On previous wanders through Marlay Park I was convinced that the wooded areas are perfect for hiding fairies. I had also noticed a tree trunk with notes & trinkets attached to it.
On my most recent trip, I stopped to read the notes & letters; they were addressed to the fairies! Clearly I'm not the only one who thinks this is perfect fairy territory.
I noticed more details today, mostly with the help of a small girl who was passing by with her parents; a tiny door at the base of the tree trunk almost hidden from grown-up view.
The door has a tiny bell attached; my new friend rang the bell in the hope that the fairies would come out and say hello.
I also noticed, for the first time, a castle atop this tree trunk. How did I never notice this before?! I love the fact that our long traditions of leaving presents for the fairies lives on; that small children, & even some adults take comfort in leaving their wishes with a tree.
A little bit of google research gave me some more information; the sculptures were installed as part of a bird care project by St Michael's House. I cannot find any account of a wishing tree in the area previously.From St Michael's House newsletter;
Perhaps the crowning glory of our bird project to date is the installing of a purpose built Fairy castle upon a tree in the forest at Marley Park. This five-towered castle, built in special weatherproof material is designed as a nesting and roosting site for small birds and insects.

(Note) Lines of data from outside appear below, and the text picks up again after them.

(** The body of the query loop. *)
Definition process_query (query_row : list string) (w : W)
    : outcome (processed W) :=
  match query_row !! 0%nat with
  | None => Raised IndexError
  | Some qid =>
      match query_row !! 1%nat with
      | None => Raised IndexError
      | Some query_text =>
          let time_start := now searcher w in
          let '(found, w1) := search searcher (normalize query_text) w in
          let results := take max_rank found in
          let dur := PyFloat.sub (now searcher w1) time_start in
          Done {| rows := writerows max_rank qid dur results;
                  notice := "Processed query " +:+ qid;
                  world := w1 |}
      end
  end.

Definition main_with (queries_tsv : list (list string)) (w : W) : run :=
  query_loop process_query queries_tsv w.

(** [time.perf_counter()] gives finite numbers and is monotonic: a search
    never takes the clock back. *)
Definition monotonic : Prop :=
  (∀ w, PyFloat.reading (now searcher w))
  ∧ (∀ text w,
       PyFloat.leb (now searcher w) (now searcher (search searcher text w).2)
       = true).
End Harness.

(** The script, with [MAX_RANK = 100]. *)
Definition main {W : Type} (searcher : Searcher W) := main_with searcher MAX_RANK.

End Docfetcher.

(** ** recoll_benchmark.py *)

Module Recoll.

(** What the list [results] holds: documents, and [None] when
    [fetchone()] returned it. *)
Inductive pyobj : Type :=
  | PyDoc (doc : Doc)
  | PyNone.

(** One call of [query.fetchone()]: it returns an object or raises. *)
Inductive fetched : Type :=
  | Returns (v : pyobj)
  | Raises (e : exn).

#[global] Instance pyobj_eq_dec : EqDecision pyobj.
Proof. solve_decision. Defined.

(** The two ways a backend has of saying that nothing is left: [None], or
    an exception. *)
Definition end_of_results (f : fetched) : Prop :=
  match f with
  | Returns (PyDoc _) => False
  | Returns PyNone => True
  | Raises _ => True
  end.

(** The recoll session: the clock read by [time.perf_counter()],
    [db.query()] followed by [query.execute(text, stemming=1)],
    [query.fetchmany(n)], [query.fetchone()] and [query.close()]. *)
Record Backend (W : Type) : Type := {
  now : W → spec_float;
  execute : string → W → W;
  fetchmany : nat → W → list Doc * W;
  fetchone : W → fetched * W;
  close : W → W;
}.
Arguments now {W} b w.
Arguments execute {W} b text w.
Arguments fetchmany {W} b n w.
Arguments fetchone {W} b w.
Arguments close {W} b w.

(** The chain of [replace] calls on the query text. *)
Definition cleaned (query_text : string) : string :=
  PyStr.replace "/" " "
    (PyStr.replace "---" " "
      (PyStr.replace " - " " "
        (PyStr.replace ")" ""
          (PyStr.replace "(" ""
            (PyStr.replace "?" ""
              (PyStr.replace ":" ""
                (PyStr.replace "," ""
                  (PyStr.replace "." "" query_text)))))))).

(** [....split()] *)
Definition terms (query_text : string) : list string :=
  PyStr.split (cleaned query_text).

(** [" OR ".join(...)] *)
Definition normalize (query_text : string) : string :=
  PyStr.join " OR " (terms query_text).

(** The variables of the deduplicating loop.  [pos] is the index of the
    list iterator of [for doc in results]; [results] grows while it is
    walked. *)
Record walk_state (W : Type) : Type := {
  results : list pyobj;
  pos : nat;
  results_ids : gset string;
  results_dedup : list Doc;
  session : W;
}.
Arguments results {W} _.
Arguments pos {W} _.
Arguments results_ids {W} _.
Arguments results_dedup {W} _.
Arguments session {W} _.

Inductive step_result (W : Type) : Type :=
  | Next (st : walk_state W)
  | Exhausted
  | Throws (e : exn).
Arguments Next {W} st.
Arguments Exhausted {W}.
Arguments Throws {W} e.

Inductive walk_result (W : Type) : Type :=
  | Finished (st : walk_state W)
  | Aborted (e : exn) (st : walk_state W)
  | Starved (st : walk_state W).
Arguments Finished {W} st.
Arguments Aborted {W} e st.
Arguments Starved {W} st.

Section Harness.
Context {W : Type} (db : Backend W) (max_rank : nat).

(** [results = query.fetchmany(MAX_RANK); results_dedup = [];
    results_ids = set()] *)
Definition walk_init (batch : list Doc) (w : W) : walk_state W :=
  {| results := PyDoc <$> batch;
     pos := 0;
     results_ids := ∅;
     results_dedup := [];
     session := w |}.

Our fairy tree is designed to keep the imagination of young children alive, as they wander through the forest and then are surprised to find the small fairy door at the base of the 300-year-old beech tree. As they look up and see the fairy castle, they remain enraptured by the magic and as we wait in excitement to see if the birds in the forest will react as positively and take up residence in their new home.
Why don’t you develop a bird nesting or feeding site in your unit or home as well? It brings so much joy to all, to see Mother Nature at work.